Traditionally, smallpox and other microbial horrors have spared no group or nation, and it has always fascinated me how little modern man thinks or even knows about the suffering of generations prior to our modern times. I guess this is because medicine has exterminated or mitigated so much of the suffering in our immediate life spaces, even while malaria alone still kills around 3,000 children every day, or about 1 million a year according to UNICEF. The fact that this happens mostly on the continent of Africa, and nowhere near the United States, allows us to literally ignore this horrible mosquito carried plague. However, the arrival of West Nile virus in the U.S. made us all eager to see that insect killing spraying vehicle driving through our neighborhoods.
Bloodborne viruses like HIV/AIDS and hepatitis make any human fluid presence a real matter of concern. Sports, sex, accidents, biological waste, emergency rooms, and even physical confrontations become possible transmission points, and early on first responders, medical personnel, and hemophiliacs were infected before the true nature of the virus was understood.
Horrors like Ebola and other hemorrhagic fevers are the stuff of nightmares and are often featured in apocalyptic movies like "Outbreak" (1995), which showed the military getting ready to nuke a town suffering from a horrible disease. Not just movies but a plethora of scary novels began to proliferate, and if you think the horror genre of viruses had diminished, I challenge you to just look at all of the recent zombie productions and remember the real villain here…Mr. Virus!
The media itself only seems to aggravate all these problems, and when politicians jump on the bandwagon things get weird. It seems the public loses perspective and an odd type of panic ensues, loosely based on whatever the threat is. Costco is suddenly seeing people buy out all the toilet paper and bottled water, which makes you wonder just what happens if you catch this or that virus. It would seem buying Kleenex might make more sense than toilet paper but, then, who am I to judge a good panic?
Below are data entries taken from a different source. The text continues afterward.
(** * Silence Suzuka: playback orchestration core

    A shallow embedding of the queue, ledger, silence-monitor and backend
    logic of [silence-suzuka.py], with the properties of its specification
    stated and proved (or refuted) over that embedding.

    Conventions of the embedding:
    - Python [str] values are [string]; the regular-expression and substring
      code works on their characters ([list ascii]);
    - Python numbers that are wall-clock times, playback positions and
      amplitudes are exact rationals ([Q]);
    - queue indices are [Z], because the source stores [-1] in them;
    - the fields of [self] that a method reads or writes are a record that is
      passed in and returned; what a method obtains from the outside world
      (the clock, the player, the random generator) is an argument. *)

From Stdlib Require Import List String Ascii Bool Arith ZArith QArith Lia Lqa.
From Stdlib Require Import Permutation Sorted Orders OrdersEx Mergesort.
Import ListNotations.

Local Open Scope list_scope.

(* ================================================================== *)
(** * Canonical references: [_clean_url]                               *)
(* ================================================================== *)

Module CleanUrl.

Definition text := list ascii.

(** The characters of a Python string literal. *)
Definition T (s : string) : text := list_ascii_of_string s.

(** [strip_prefix p s] is [Some r] when [s = p ++ r]. *)
Fixpoint strip_prefix (p s : text) : option text :=
  match p with
  | [] => Some s
  | c :: p' =>
      match s with
      | d :: s' => if Ascii.eqb c d then strip_prefix p' s' else None
      | [] => None
      end
  end.

(** Python's [needle in hay] on strings. *)
Fixpoint contains (needle hay : text) : bool :=
  match strip_prefix needle hay with
  | Some _ => true
  | None =>
      match hay with
      | [] => false
      | _ :: t => contains needle t
      end
  end.
(** X17.  The dispatchers of app.py and of scheduler.py keep one book: a
    record one of them has sent a reminder to for a period gets none from
    the other for that period on that day, whatever the mail servers do. *)
Theorem reminder_of_one_dispatcher_counts_for_the_other net1 net2 w a :
  NoDup (map _id (patients_col w)) →
  att_ok a = true →
  (In a (new_attempts w (snd (App.run_reminder_job net1 today_str period w))) →
   attempts_for (att_for a)
     (new_attempts (snd (App.run_reminder_job net1 today_str period w))
        (snd (Scheduler.send_batch_for_period net2 today_str period
                (snd (App.run_reminder_job net1 today_str period w)))))
   = [])
  ∧ (In a (new_attempts w
             (snd (Scheduler.send_batch_for_period net1 today_str period w))) →
     attempts_for (att_for a)
       (new_attempts (snd (Scheduler.send_batch_for_period net1 today_str period w))
          (snd (App.run_reminder_job net2 today_str period
                  (snd (Scheduler.send_batch_for_period net1 today_str period w)))))
     = []).
Proof.
  intros Hnd Hok. split; intros Ha.
  - apply (sent_then_skipped (App.run_reminder_job net1 today_str period)
             (Scheduler.send_batch_for_period net2 today_str period));
      auto using run_reminder_job_respects_markers, send_batch_respects_markers.
  - apply (sent_then_skipped (Scheduler.send_batch_for_period net1 today_str period)
             (App.run_reminder_job net2 today_str period));
      auto using run_reminder_job_respects_markers, send_batch_respects_markers.
Qed.

End SharedMarkers.

Section SharedMarkersInstances.

Lemma shared_markers_witness :
  In {| att_for := 2;
        att_mail := app_reminder_mail "morning"
                      (sample_patient 2 [("time_to_take", VStr "Morning, Night");
                                         ("email", VStr "ravi@example.org")])
                      (VStr "ravi@example.org");
        att_ok := true |}
     (new_attempts (empty_world sample_col)
        (snd (App.run_reminder_job sample_net "2024-01-01" "morning"
                (empty_world sample_col))))
  ∧ attempts_for 2
      (new_attempts
         (snd (App.run_reminder_job sample_net "2024-01-01" "morning"
                 (empty_world sample_col)))
         (snd (Scheduler.send_batch_for_period sample_net "2024-01-01" "morning"
                 (snd (App.run_reminder_job sample_net "2024-01-01" "morning"
                         (empty_world sample_col))))))
    = [].
Proof.
  set (a := {| att_for := 2; att_mail := _; att_ok := true |}).
  assert (Hin : In a
                  (new_attempts (empty_world sample_col)
                     (snd (App.run_reminder_job sample_net "2024-01-01" "morning"
                             (empty_world sample_col)))))
    by (vm_compute; left; reflexivity).
  split; [exact Hin|].
  exact (proj1 (reminder_of_one_dispatcher_counts_for_the_other "morning"
                  "2024-01-01" sample_net sample_net (empty_world sample_col) a
                  sample_col_ids eq_refl) Hin).
Defined.

End SharedMarkersInstances.

(** *** A day of runs *)

Section OneADay.

Variable net : Smtp.
Variable today_str : string.

Local Open Scope list_scope.

Lemma run_of_respects r w :
  ∃ atts,
    effect (run_period r) today_str w (run_of net today_str w r) atts
    ∧ sublist (map att_for atts)
        (map _id (List.filter (λ q, negb (marked (run_period r) today_str q))
                    (patients_col w))).
Proof.
  destruct r as [period|period]; simpl.
  - apply run_reminder_job_respects_markers.
  - apply send_batch_respects_markers.
Qed.

Lemma Forall2_In_r {A B : Type} (R : A → B → Prop) l l' y :
  Forall2 R l l' → In y l' → ∃ x, In x l ∧ R x y.
Proof.
  induction 1 as [|x y' l l' Hxy _ IH]; simpl; [done|].
  intros [<- | Hy]; [eauto|]. destruct (IH Hy) as (x' & Hx' & HR). eauto.
Qed.

Lemma NoDup_pair_right {A B : Type} (b : B) (l : list A) :
  NoDup l → NoDup (map (λ i, (i, b)) l).
Proof.
  induction 1 as [|x l Hx _ IH]; simpl; constructor; [|done].
  intros (y & [= <-] & Hy)%list_elem_of_In%in_map_iff.
  by apply Hx, list_elem_of_In.
Qed.

Lemma marked_of_field period q :
  doc q !! marker period = Some (VStr today_str) →
  marked period today_str q = true.
Proof.
  unfold marked, get. intros ->. simpl. apply String.eqb_refl.
Qed.

(** One more run keeps the book of the day: no record is written twice
    under one marker, and every marker written holds today's date. *)
Lemma day_step w0 w ws r :
  NoDup (map _id (patients_col w)) →
  writes w = writes w0 ++ ws →
  NoDup (map write_key ws) →
  (∀ x q, In x ws → In q (patients_col w) → _id q = w_id x →
          doc q !! w_field x = Some (VStr today_str)) →
  ∃ ws',
    NoDup (map _id (patients_col (run_of net today_str w r)))
    ∧ writes (run_of net today_str w r) = writes w0 ++ ws'
    ∧ NoDup (map write_key ws')
    ∧ (∀ x q, In x ws' → In q (patients_col (run_of net today_str w r)) →
              _id q = w_id x → doc q !! w_field x = Some (VStr today_str)).
Proof.
  intros Hnd Hws Hkeys Hheld.
  destruct (run_of_respects r w) as (atts & Heff & Hsub).
  set (period := run_period r) in *. set (w' := run_of net today_str w r) in *.
  assert (Hall : sublist (map att_for atts) (map _id (patients_col w))).
  { etrans; [exact Hsub|]. apply filter_sublist_all. }
  destruct (effect_accounts period today_str _ _ _ Hnd Heff Hall)
    as (Hnew & _ & _ & _ & Hwritten & _).
  pose proof Heff as (_ & Hw' & Hc').
  assert (Hnd' : NoDup (map _id (patients_col w')))
    by (by rewrite Hc', apply_writes_ids).
  assert (Hframe : Forall2 (only_marker_set period today_str) (patients_col w)
                     (patients_col w'))
    by (rewrite Hc'; apply apply_writes_frame).
  assert (Hunmarked : ∀ a, In a atts →
            ∃ q, In q (patients_col w) ∧ _id q = att_for a
                 ∧ marked period today_str q = false).
  { intros a Ha.
    assert (Hin : att_for a ∈ map att_for atts)
      by (apply list_elem_of_In, in_map_iff; eauto).
    eapply elem_of_sublist in Hin; [|exact Hsub].
    apply list_elem_of_In, in_map_iff in Hin as (q & Hid & [Hq Hk]%filter_In).
    exists q. split; [done|]. split; [done|]. by apply negb_true_iff. }
  exists (ws ++ map (marker_write period today_str) (List.filter att_ok atts)).
  split; [done|]. split; [by rewrite Hw', Hws, app_assoc|]. split.
  - rewrite map_app. apply NoDup_app. split; [done|]. split.
    + intros k Hk Hk'.
      apply list_elem_of_In, in_map_iff in Hk as (x & <- & Hx).
      apply list_elem_of_In, in_map_iff in Hk' as (y & Hxy & Hy).
      apply in_map_iff in Hy as (a & <- & [Ha _]%filter_In).
      destruct (Hunmarked a Ha) as (q & Hq & Hid & Hk).
      injection Hxy as Hid' Hf. simpl in Hid', Hf.
      assert (Hm : doc q !! w_field x = Some (VStr today_str))
        by (apply (Hheld x q Hx Hq); congruence).
      rewrite <- Hf in Hm. apply marked_of_field in Hm. congruence.
    + assert (E : map write_key
                    (map (marker_write period today_str) (List.filter att_ok atts))
                  = map (λ i, (i, marker period))
                      (map att_for (List.filter att_ok atts)))
        by (by rewrite !map_map).
      rewrite E. apply NoDup_pair_right.
      assert (Hs : sublist (map att_for (List.filter att_ok atts))
                     (map _id (patients_col w)))
        by (etrans; [apply filter_ok_sublist|exact Hall]).
      exact (sublist_NoDup _ _ Hnd Hs).
  - intros x q' [Hx | Hx]%in_app_or Hq' Hid.
    + destruct (Forall2_In_r _ _ _ _ Hframe Hq') as (q & Hq & Hid' & Hsame & Hmark).
      assert (Hm : doc q !! w_field x = Some (VStr today_str))
        by (apply (Hheld x q Hx Hq); congruence).
      destruct (decide (w_field x = marker period)) as [E | E].
      * rewrite E in *. destruct Hmark as [-> | ->]; done.
      * by rewrite (Hsame _ E).
    + apply in_map_iff in Hx as (a & <- & [Ha Hok]%filter_In). simpl in *.
      destruct (Hunmarked a Ha) as (q & Hq & Hida & _).
      assert (Hin : In (set_field (marker period) (VStr today_str) q)
                      (patients_col w')).
      { apply Hwritten; [done|]. exists a. by rewrite Hnew. }
      assert (q' = set_field (marker period) (VStr today_str) q) as ->.
      { apply (ids_injective (patients_col w')); try done. simpl. congruence. }
      unfold set_field. simpl. apply lookup_insert_eq.
Qed.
I grew up knowing that my great grandfather Ulrich brought his family from Germany to Louisiana only to die almost immediately from Yellow Fever, yet my grandmother told the story as part of the family's struggle to escape a rigid class society and find freedom in the United States. Sad, successful, heroic, longsuffering, and joyful, he sacrificed his own life to ultimately bring his family to a society that he knew carried no class distinctions, but one which contained a plethora of new diseases they would face.